(* ===== verification/BridgeQueue.v ===== *)
(** * The token bridge: minting and the operation queue
    ([services/bridgeMintingService.ts], [services/bridgeQueueService.ts],
    [services/bridgeRelayerHealthMonitor.ts])

    Operations are rows that a poll tick picks by priority, submits to the network and
    marks completed or failed. The health monitor restarts the worker, whose start runs a
    tick again: the tick is recursive, and takes fuel. The SDK, the RPC server and the
    signer are the class [BridgeWorld]. *)

From stdpp Require Import pretty.
From S2P Require Import Prelude JsDate JsString JsDecimal Prisma Service SequenceManager BridgeVerify.

Local Open Scope Z_scope.

Record BridgeOperationParams := mkParams {
  pa_bridgeEventId : Z;
  pa_sorobanContract : string;
  pa_mintAmount : string;
  pa_recipientAddress : string;
  pa_priority : option Z;
}.

Record QueueStats := mkStats {
  qs_queued : nat;
  qs_processing : nat;
  qs_completed : nat;
  qs_failed : nat;
}.

Record StagedTransaction := mkStaged {
  st_contractId : string;
  st_amount : string;
  st_recipient : string;
  st_transactionXdr : string;
  st_hash : string;
}.

(** The call of the contract's [mint] that a transaction carries. *)
Record mint_call := mkMint {
  mc_account : string;
  mc_sequence : Z;
  mc_fee : Z;
  mc_contract : string;
  mc_recipient : string;
  mc_amount : Z;
  mc_transactionHash : string;
  mc_chainId : string;
}.

Inductive tx_status := TxSuccess | TxFailed (resultXdr : string) | TxOther.

Class BridgeWorld (X Tx : Type) := {
  bw_now : X → Z;
  (** [process.env.SOROBAN_BRIDGE_CONTRACT_ID] *)
  bridge_contract : option string;
  getPublicKey : M X string;
  (** [loadAccount(address)] and its sequence number *)
  horizon_sequence : string → X → horizon_answer * X;
  fetchBaseFee : M X Z;
  (** building the transaction, [simulateTransaction], [assembleTransaction] *)
  assemble : mint_call → M X Tx;
  tx_hash : Tx → string;
  tx_xdr : Tx → string;
  sign_tx : Tx → M X string;
  sendTransaction : Tx → string → M X string;
  getTransaction : string → M X tx_status;
  pause_ms : Z → X → X;
  bw_sendAlert : Z → M X unit;
}.

(** The service object, its health monitor included. *)
Record queue_mem := mkQueueMem {
  qm_isProcessing : bool;
  qm_processingInterval : bool;
  qm_consecutiveFailures : Z;
  qm_backlogAlertActive : bool;
}.

Record bridge_env (X : Type) := mkBridgeEnv {
  en_mem : queue_mem;
  en_sequences : sequences;
  en_out : X;
}.
Arguments mkBridgeEnv {X} _ _ _.
Arguments en_mem {X} _.
Arguments en_sequences {X} _.
Arguments en_out {X} _.

Definition BACKLOG_THRESHOLD : Z := 50.
Definition FAILURE_THRESHOLD : Z := 3.

(** ** Changes of an operation *)

Definition with_status (status : string) (tx : option string) (retry : Z)
    (started completed : option Z) (o : BridgeOperation) : BridgeOperation :=
  mkBridgeOperation (bo_id o) (bo_bridgeEventId o) (bo_sorobanContract o) (bo_mintAmount o)
    (bo_recipientAddress o) tx status (bo_priority o) retry (bo_maxRetries o) (bo_queuedAt o)
    started completed.

Definition mark_processing (t : Z) (o : BridgeOperation) : BridgeOperation :=
  with_status "PROCESSING" (bo_stellarTxHash o) (bo_retryCount o) (Some t) (bo_completedAt o) o.
Definition mark_completed (hash : string) (t : Z) (o : BridgeOperation) : BridgeOperation :=
  with_status "COMPLETED" (Some hash) (bo_retryCount o) (bo_processingStartedAt o) (Some t) o.
Definition mark_failed (o : BridgeOperation) : BridgeOperation :=
  with_status "FAILED" (bo_stellarTxHash o) (bo_retryCount o + 1) (bo_processingStartedAt o)
    (bo_completedAt o) o.
Definition mark_requeued (o : BridgeOperation) : BridgeOperation :=
  with_status "QUEUED" (bo_stellarTxHash o) (bo_retryCount o + 1) (bo_processingStartedAt o)
    (bo_completedAt o) o.

Definition complete_event (t : Z) (e : BridgeEvent) : BridgeEvent :=
  mkBridgeEvent (be_id e) (be_chainId e) (be_eventType e) (be_transactionHash e)
    (be_tokenAmount e) (be_fromAddress e) (be_destinationChainId e) (be_destinationAddress e)
    "COMPLETED" (Some t).

(** The order of [findFirst]: priority, then time of queueing, both ascending. *)
Definition urgency (a b : BridgeOperation) : Prop :=
  bo_priority a < bo_priority b ∨ bo_priority a = bo_priority b ∧ bo_queuedAt a ≤ bo_queuedAt b.

#[global] Instance urgency_dec a b : Decision (urgency a b).
Proof. unfold urgency. apply _. Defined.
#[global] Instance urgency_total : Total urgency.
Proof. intros a b. unfold urgency. lia. Qed.
#[global] Instance urgency_trans : Transitive urgency.
Proof. intros a b c. unfold urgency. lia. Qed.

Definition eligible (o : BridgeOperation) : bool :=
  bool_decide (bo_queueStatus o = "QUEUED") && (bo_retryCount o <? 3).
Definition has_status (status : string) (o : BridgeOperation) : bool :=
  bool_decide (bo_queueStatus o = status).

Section queue.
Context {TC TV TE TS TO X Tx : Type}.
Context `{!PrismaTable Z BridgeEvent TE} `{!PrismaTable string BridgeOperation TO}.
Context `{!BridgeWorld X Tx}.

Notation run := (M (svc (bridge_db TC TV TE TS TO) (bridge_env X))).

Definition outside {A} (c : M X A) : run A :=
  on_env (λ e, let '(r, x) := c (en_out e) in (r, mkBridgeEnv (en_mem e) (en_sequences e) x)).
Definition new_Date : run Z := λ w, (Ok (bw_now (en_out (svc_env w))), w).
Definition set_mem (f : queue_mem → queue_mem) : run unit :=
  on_env (modify (λ e, mkBridgeEnv (f (en_mem e)) (en_sequences e) (en_out e))).
Definition mem : run queue_mem := λ w, (Ok (en_mem (svc_env w)), w).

▬▬▬▬▬▬▬▬▬▬

■ PROBLEM DESCRIPTION
Return the data exactly. Include every record.

■ EXPECTED ANSWER
(* ===== verification/BridgeQueue.v ===== *)
(** * The token bridge: minting and the operation queue
    ([services/bridgeMintingService.ts], [services/bridgeQueueService.ts],
    [services/bridgeRelayerHealthMonitor.ts])

    Operations are rows that a poll tick picks by priority, submits to the network and
    marks completed or failed. The health monitor restarts the worker, whose start runs a
    tick again: the tick is recursive, and takes fuel. The SDK, the RPC server and the
    signer are the class [BridgeWorld]. *)

From stdpp Require Import pretty.
From S2P Require Import Prelude JsDate JsString JsDecimal Prisma Service SequenceManager BridgeVerify.

Local Open Scope Z_scope.

Record BridgeOperationParams := mkParams {
  pa_bridgeEventId : Z;
  pa_sorobanContract : string;
  pa_mintAmount : string;
  pa_recipientAddress : string;
  pa_priority : option Z;
}.

Record QueueStats := mkStats {
  qs_queued : nat;
  qs_processing : nat;
  qs_completed : nat;
  qs_failed : nat;
}.

Record StagedTransaction := mkStaged {
  st_contractId : string;
  st_amount : string;
  st_recipient : string;
  st_transactionXdr : string;
  st_hash : string;
}.

(** The call of the contract's [mint] that a transaction carries. *)
Record mint_call := mkMint {
  mc_account : string;
  mc_sequence : Z;
  mc_fee : Z;
  mc_contract : string;
  mc_recipient : string;
  mc_amount : Z;
  mc_transactionHash : string;
  mc_chainId : string;
}.

Inductive tx_status := TxSuccess | TxFailed (resultXdr : string) | TxOther.

Class BridgeWorld (X Tx : Type) := {
  bw_now : X → Z;
  (** [process.env.SOROBAN_BRIDGE_CONTRACT_ID] *)
  bridge_contract : option string;
  getPublicKey : M X string;
  (** [loadAccount(address)] and its sequence number *)
  horizon_sequence : string → X → horizon_answer * X;
  fetchBaseFee : M X Z;
  (** building the transaction, [simulateTransaction], [assembleTransaction] *)
  assemble : mint_call → M X Tx;
  tx_hash : Tx → string;
  tx_xdr : Tx → string;
  sign_tx : Tx → M X string;
  sendTransaction : Tx → string → M X string;
  getTransaction : string → M X tx_status;
  pause_ms : Z → X → X;
  bw_sendAlert : Z → M X unit;
}.

(** The service object, its health monitor included. *)
Record queue_mem := mkQueueMem {
  qm_isProcessing : bool;
  qm_processingInterval : bool;
  qm_consecutiveFailures : Z;
  qm_backlogAlertActive : bool;
}.

Record bridge_env (X : Type) := mkBridgeEnv {
  en_mem : queue_mem;
  en_sequences : sequences;
  en_out : X;
}.
Arguments mkBridgeEnv {X} _ _ _.
Arguments en_mem {X} _.
Arguments en_sequences {X} _.
Arguments en_out {X} _.

Definition BACKLOG_THRESHOLD : Z := 50.
Definition FAILURE_THRESHOLD : Z := 3.

(** ** Changes of an operation *)

Definition with_status (status : string) (tx : option string) (retry : Z)
    (started completed : option Z) (o : BridgeOperation) : BridgeOperation :=
  mkBridgeOperation (bo_id o) (bo_bridgeEventId o) (bo_sorobanContract o) (bo_mintAmount o)
    (bo_recipientAddress o) tx status (bo_priority o) retry (bo_maxRetries o) (bo_queuedAt o)
    started completed.

Definition mark_processing (t : Z) (o : BridgeOperation) : BridgeOperation :=
  with_status "PROCESSING" (bo_stellarTxHash o) (bo_retryCount o) (Some t) (bo_completedAt o) o.
Definition mark_completed (hash : string) (t : Z) (o : BridgeOperation) : BridgeOperation :=
  with_status "COMPLETED" (Some hash) (bo_retryCount o) (bo_processingStartedAt o) (Some t) o.
Definition mark_failed (o : BridgeOperation) : BridgeOperation :=
  with_status "FAILED" (bo_stellarTxHash o) (bo_retryCount o + 1) (bo_processingStartedAt o)
    (bo_completedAt o) o.
Definition mark_requeued (o : BridgeOperation) : BridgeOperation :=
  with_status "QUEUED" (bo_stellarTxHash o) (bo_retryCount o + 1) (bo_processingStartedAt o)
    (bo_completedAt o) o.

Definition complete_event (t : Z) (e : BridgeEvent) : BridgeEvent :=
  mkBridgeEvent (be_id e) (be_chainId e) (be_eventType e) (be_transactionHash e)
    (be_tokenAmount e) (be_fromAddress e) (be_destinationChainId e) (be_destinationAddress e)
    "COMPLETED" (Some t).

(** The order of [findFirst]: priority, then time of queueing, both ascending. *)
Definition urgency (a b : BridgeOperation) : Prop :=
  bo_priority a < bo_priority b ∨ bo_priority a = bo_priority b ∧ bo_queuedAt a ≤ bo_queuedAt b.

#[global] Instance urgency_dec a b : Decision (urgency a b).
Proof. unfold urgency. apply _. Defined.
#[global] Instance urgency_total : Total urgency.
Proof. intros a b. unfold urgency. lia. Qed.
#[global] Instance urgency_trans : Transitive urgency.
Proof. intros a b c. unfold urgency. lia. Qed.

Definition eligible (o : BridgeOperation) : bool :=
  bool_decide (bo_queueStatus o = "QUEUED") && (bo_retryCount o <? 3).
Definition has_status (status : string) (o : BridgeOperation) : bool :=
  bool_decide (bo_queueStatus o = status).

Section queue.
Context {TC TV TE TS TO X Tx : Type}.
Context `{!PrismaTable Z BridgeEvent TE} `{!PrismaTable string BridgeOperation TO}.
Context `{!BridgeWorld X Tx}.

Notation run := (M (svc (bridge_db TC TV TE TS TO) (bridge_env X))).

Definition outside {A} (c : M X A) : run A :=
  on_env (λ e, let '(r, x) := c (en_out e) in (r, mkBridgeEnv (en_mem e) (en_sequences e) x)).
Definition new_Date : run Z := λ w, (Ok (bw_now (en_out (svc_env w))), w).
Definition set_mem (f : queue_mem → queue_mem) : run unit :=
  on_env (modify (λ e, mkBridgeEnv (f (en_mem e)) (en_sequences e) (en_out e))).
Definition mem : run queue_mem := λ w, (Ok (en_mem (svc_env w)), w).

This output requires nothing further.